**Task directions**
Beneath this instruction is a listing. Transcribe from it only the stretch from the line with "Definition publicView (k" through the line with "(code : string)", both end lines included, exactly as written.

**Data in this exercise**

(* ===== verification/AdminKeys.v ===== *)
(** The management of API keys: the routes [web/app/api/admin/keys] and, under
    [keys/[id]], DELETE, [suspend], [role], [label], [expiry], [ip-allowlist],
    [route-allowlist], [rotate], [rate-limit], [monthly-quota] and [idempotency],
    with [keys/expiring] and [keys/dormant]. Each has the same [requireAdmin] in
    front of it; revocation and suspension ask for a second administrator as
    well. [Date.parse] and [Number] of what the caller sends are parameters. *)
From S2P Require Import Prelude JsNum JsDate IsoTime Json Store Interleave AuthLockout KeyStore.
From S2P Require DualControl IpMatch KeyLifecycle RouteAllowlist Quota Idempotency Activity Totp MfaGate Invites.
Import Quota.
#[local] Existing Instances DualControl.State_persisted Activity.events_persisted.

(** ** Requests and answers *)

(** [body] is [None] when it is not JSON. *)
Record request := { headers : gmap string string; query : gmap string string; body : option json }.

(** What a request draws from the clock and the random generator. It can
    authenticate three times; each has its own readings. *)
Record draws := {
  d_auth : nat -> clock; d_mfa : Z; d_approval : clock; d_op : clock; d_view : nat -> Z; d_event : Z;
  d_request_id : string; d_key_id : string; d_secret : string; d_event_id : string }.

(** [publicView] of a key: everything but the hash. *)
Record PublicView := {
  v_id : string; v_label : string; v_prefix : string; v_scopes : list Scope; v_role : KeyRole; v_created_at : iso;
  v_last_used_at : option iso; v_revoked : bool; v_ips : list string; v_routes : list string; v_expires_at : option iso;
  v_expired : bool; v_suspended : bool; v_suspended_at : option iso; v_suspended_reason : option string }.

Definition publicView (k : StoredKey) (now : Z) : PublicView :=
  {| v_id := id k; v_label := label k; v_prefix := prefix k; v_scopes := scopes k; v_role := default (inferRole (scopes k)) (role k);
     v_created_at := created_at k; v_last_used_at := last_used_at k; v_revoked := revoked k; v_ips := ip_allowlist k;
     v_routes := route_allowlist k; v_expires_at := expires_at k; v_expired := isExpired k now; v_suspended := suspended k;
     v_suspended_at := suspended_at k; v_suspended_reason := suspended_reason k |}.

Record RetryView := { fingerprint_prefix : string; rt_header : string; rt_status : Z; rt_created_at : Z; rt_expires_at : Z; bytes : nat }.

(** The bodies of the answers. [Refused] is [err(status, code, ...)]. *)
Inductive reply :=
| Refused (status : Z) (code : string)
| Pending (r : DualControl.ApprovalRequest)
| Revoked
| Keys (l : list PublicView)
| Key (v : PublicView)
| Secret (v : PublicView) (secret : string)
| Suspension (s : bool) (at_ : option iso) (why : option string)
| RoleOf (r : KeyRole) (effective_scopes : list Scope)
| ExpiryOf (e : option iso)
| Entries (l : list string) (max_entries : Z)
| Rate (limit_per_minute : Z) (is_override : bool)
| MonthlyView (monthly_quota : Z) (is_override unlimited : bool) (period : string) (used : Z) (remaining : option Z) (resets_at : Z)
| Retries (l : list RetryView)
| Expiring (s : KeyLifecycle.ExpirySummary)
| Dormant (s : KeyLifecycle.DormancySummary).

Definition member (k : string) (b : json) : jval := field k b.

(** [!body || typeof body !== "object"]. *)
Definition no_object (b : json) : bool := negb (is_object b).

Definition role_text (r : KeyRole) : string := match r with owner => "owner" | role_admin => "admin" | KeyStore.member => "member" | viewer => "viewer" end.
Definition key_error (e : KeyError) : string :=
  match e with invalid_role => "invalid_role" | invalid_label => "invalid_label" | invalid_expiry => "invalid_expiry" end.
Definition request_code (c : DualControl.RequestCode) : string :=
  match c with DualControl.bad_action => "bad_action" | DualControl.bad_target => "bad_target" | DualControl.bad_reason => "bad_reason"
  | DualControl.bad_requester => "bad_requester" end.
Definition consume_code (c : DualControl.ConsumeCode) : string :=
  match c with DualControl.missing_token => "missing_token" | DualControl.bad_token => "bad_token" | DualControl.not_approved => "not_approved"
  | DualControl.t_expired => "expired" | DualControl.action_mismatch => "action_mismatch" | DualControl.target_mismatch => "target_mismatch"
  | DualControl.wrong_caller => "wrong_caller" end.
Definition consume_status (c : DualControl.ConsumeCode) : Z :=
  match c with DualControl.missing_token | DualControl.bad_token => 401 | DualControl.t_expired => 410 | _ => 409 end.
Definition cidr_code (c : IpMatch.CidrListCode) : string :=
  match c with IpMatch.bad_type => "bad_type" | IpMatch.bad_cidr => "bad_cidr" | IpMatch.too_many => "too_many" end.
Definition route_code (c : RouteAllowlist.RouteError) : string :=
  match c with RouteAllowlist.bad_request => "bad_request" | RouteAllowlist.too_many_entries => "too_many_entries" end.
(** C34. A legal hold outlasts the session. Once a hold on the runs or on the user data is
    open, whatever calls follow, from whoever and in whatever order, the hold stays
    and no file of the workspace changes as long as no call names the hold for
    release; and every request to erase, also then, is refused and told about it. *)
Theorem held_data_outlives_sessions h (s : session) w :
  holding h (gov w) ->
  Forall (fun '(c, req, d) => iso_range (d_op d 0%nat) /\ spares req h c) s ->
  let w' := serve_all s w in
  holding h (gov w') /\ data (gov w') = data (gov w) /\
  forall req d, match fst (serve req d PostErase w') with Answer _ (HeldBack hs) => h ∈ hs | Refused _ _ => True | _ => False end.
Proof.
  intros Hh Hs. cbv zeta. assert (holding h (gov (serve_all s w)) /\ data (gov (serve_all s w)) = data (gov w)) as [Hw Hd].
  { revert w Hh. induction s as [|[[c req] d] s IH]; intros w Hh; [done|]. apply Forall_cons in Hs as [Hx Hs']. cbn beta iota in Hx. destruct Hx as [Hn Hsp].
    destruct (serve_holding req d h c w Hn Hsp Hh) as [Hh' Hd']. destruct (IH Hs' _ Hh') as [H1 H2]. split; [done|].
    unfold serve_all in *. cbn [fold_left]. by rewrite H2. }
  split_and!; [done|done|]. intros req d. by apply serve_erase_held.
Qed.
End Routes.

(** ** A hold on an administrator *)
Section Demo.
Definition demo_sha (s : string) : string := "#" +:+ s.
Definition demo_rotation : KeyLifecycle.rotation_env := {| KeyLifecycle.SIGNALCLAW_MAX_KEY_AGE_DAYS := None; KeyLifecycle.SIGNALCLAW_KEY_ROTATION_WARN_DAYS := None |}.
Definition demo_residency : Residency.residency_env := {| Residency.SIGNALCLAW_DATA_REGION := ""; Residency.SIGNALCLAW_RESIDENCY_MODE := "" |}.
Definition demo_alice : StoredKey := with_role owner (new_key demo_sha "alice" "sc_live_a" "ops" [read] 0 None).
Definition demo_stores : stores demo_rotation demo_residency :=
  Stores _ _ (boot None) None None (boot None) None None None {[ "runs.json" := {| Privacy.size := 7; Privacy.empty := false; Privacy.whole := Parsed (JArr []); Privacy.lines := [] |} ]}.
Definition demo_world : world (LockoutConfig * file AuthLockout.State) (stores demo_rotation demo_residency) :=
  World (write_file [demo_alice]) (DEFAULT_CONFIG, None) (MfaGate.World None []) None demo_stores.
Definition demo_draws (t : Z) : draws :=
  {| d_auth := fun _ => fun _ => t; d_mfa := t; d_op := fun _ => t; d_event := t; d_id := "h1"; d_event_id := "e1" |}.
Definition demo_request (secret : string) (q : gmap string string) (b : list (string * json)) : request :=
  {| headers := {[ "x-api-key" := secret ]}; query := q; body := Some (JObj b) |}.
Definition demo_serve (t : Z) (req : request) :=
  serve demo_rotation demo_residency demo_sha (fun _ _ => []) (Some "root-secret") req (demo_draws t).
Definition demo_open : request := demo_request "sc_live_a" ∅ [("matter", JStr "Acme v. Doe"); ("scopes", JArr [JStr "runs"])].
Definition demo_erase (secret : string) : request := demo_request secret ∅ [("confirm", JStr "DELETE")].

**Answer area**
Definition publicView (k : StoredKey) (now : Z) : PublicView :=
  {| v_id := id k; v_label := label k; v_prefix := prefix k; v_scopes := scopes k; v_role := default (inferRole (scopes k)) (role k);
     v_created_at := created_at k; v_last_used_at := last_used_at k; v_revoked := revoked k; v_ips := ip_allowlist k;
     v_routes := route_allowlist k; v_expires_at := expires_at k; v_expired := isExpired k now; v_suspended := suspended k;
     v_suspended_at := suspended_at k; v_suspended_reason := suspended_reason k |}.

Record RetryView := { fingerprint_prefix : string; rt_header : string; rt_status : Z; rt_created_at : Z; rt_expires_at : Z; bytes : nat }.

(** The bodies of the answers. [Refused] is [err(status, code, ...)]. *)
Inductive reply :=
| Refused (status : Z) (code : string)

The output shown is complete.